The number of people in your group.
Your precise location or the last known location.
The physical and mental state of your group.
The supplies you have on hand.
All of this information is incredibly useful, as it helps rescuers assess the situation and respond appropriately. However, to make this communication effective, you must first grab their attention.
The Signaling Code: "Signals of 3"
To communicate effectively in the wild, you need to learn and practice specific signaling methods. A simple code that works wonders is "Signals of 3." This means that you should perform three identical signals in succession to get the attention you need. This code applies to various forms of signaling, including:
Banging on metal
Even two-way radio calls (think "May Day, May Day, May Day")
By using this uniform code, you create a break in the tranquility of the wilderness, drawing the attention of potential rescuers.
Visual Signals: Catching Their Eye
Visual signals are meant to attract attention through light reflection, casting light, or contrasting against a backdrop. Here are some common types of visual signals:
Signal Mirrors: Use sunlight to reflect a beam towards potential rescuers.
Marker Panels: Brightly colored panels that stand out against the environment.
Surveyor's Tape: Highly visible and can be tied to trees or branches.
Aerial Flares: Ignited flares that emit a bright, visible light.
Strobes: Electronic devices that emit a pulsating light.
Smoke Signals/Fires: Create smoke or fires during the day for visibility.
For instance, fires at night or road flares should be placed in a specific pattern, like three separate fires or flares spaced 18 feet apart in a straight line. Ground-to-air signals could include three X's spaced 18 feet apart and flags. The message is clear: "Look over here, please."
Auditory Signals: Making Noise That Matters
Auditory signals are designed to create noticeable noises for both human and canine ears to hear. These can be vital in attracting attention. Common types of auditory signals include:
Whistles: High-pitched and piercing, they can travel far in the wilderness.
Air-Horns: Emit loud, attention-grabbing sounds.
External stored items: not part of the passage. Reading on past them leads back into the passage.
(** C1 (the code against the claim). Whatever the history and the index,
    the window the backtester hands to the strategy has at most 101 candles,
    fewer than the 200 the strategy asks for, so the analysis of every
    replayed candle is "Insufficient data" and no indicator is computed; a
    backtest from the initial state therefore ends without a single trade
    and without a report.  On the rising sample the live analysis of the
    full history answers [buy] at the last candle, the replay of that same
    candle does not. *)
Theorem replay_window_is_too_short :
  (∀ (df : DataFrame) (i : nat),
      strategy.analyze strategy.Strategy_init (backtester.window df i)
      = (backtester.window df i, Returned strategy.insufficient_data))
  ∧ (∀ df : DataFrame,
      ∃ final,
        backtester.run_backtest backtester.Backtester_init df = Returned (final, None)
        ∧ backtester.trades final = []
        ∧ backtester.position final = None)
  ∧ answer (strategy.analyze strategy.Strategy_init samples.rising).2 "signal"
    = Some (VStr "buy")
  ∧ answer (strategy.analyze strategy.Strategy_init
              (backtester.window samples.rising 200)).2 "signal"
    = Some VNone
  ∧ answer (strategy.analyze strategy.Strategy_init
              (backtester.window samples.rising 200)).2 "reason"
    = Some (VStr "Insufficient data").
Proof.
  split_and!.
  - intros df i. apply analyze_insufficient, window_insufficient.
  - intros df. unfold backtester.run_backtest.
    destruct (is_empty df); [by exists backtester.Backtester_init|].
    destruct (replay_idle df (seq 200 (len df - 200)) backtester.Backtester_init)
      as (final & -> & Htrades & Hflat & _); [done|done| |].
    + apply Forall_forall. intros i Hi. apply elem_of_seq in Hi. lia.
    + exists final. unfold backtester.generate_report. rewrite Htrades. by split_and!.
  - vm_compute. reflexivity.
  - vm_compute. reflexivity.
  - vm_compute. reflexivity.
Qed.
Screaming: While not as effective, shouting for help is still an option.
Remember, the code for auditory signals remains the same: "Signals of 3." Three blasts on a whistle or horn can signify distress and get the attention you need.
Electronic Signals: High-Tech Help
In today's world, electronic signaling devices are advanced and highly effective. However, they can also be prone to issues like breakage, weak broadcast signals, or dead batteries. When they're functioning correctly, these devices are invaluable for sending detailed messages and location information. Common electronic signaling devices include:
Emergency Personal Locator Beacons (PLBs): These send a distress signal to emergency services with your precise location.
GPS Units With Text Message Capability (e.g., SPOT): Allows you to send pre-programmed messages with your GPS coordinates.
Cell Phones With Tracking Devices: Many modern phones have built-in GPS tracking capabilities.
Once again, remember the code: "Signals of 3." It's a simple yet effective way to communicate urgency.
Day/Night Signals: Seeing & Being Seen
Signals can vary based on lighting conditions. Day signals are most effective when visibility is clear, while night signals require a source of artificial illumination. Night signals can be created through:
Sparks or flames
Chemical lights (glow sticks)
Adapting to both day and night signaling techniques enhances your chances of being spotted and rescued.
Active/Passive Signals: Drawing Attention
Active signals require attention and action from both the signaler and potential rescuers. Some examples of active signals include signal mirrors, whistles, signal fires, and emergency strobes.
On the other hand, passive signals are stationary and don't require immediate attention or action. An example is a brightly colored marker panel. Both types of signals have their place in wilderness communication.
The Definitive Do's & Don'ts
As you embark on your wilderness adventures, remember these do's and don'ts to enhance your chances of survival:
Carry a map and compass and know how to use them.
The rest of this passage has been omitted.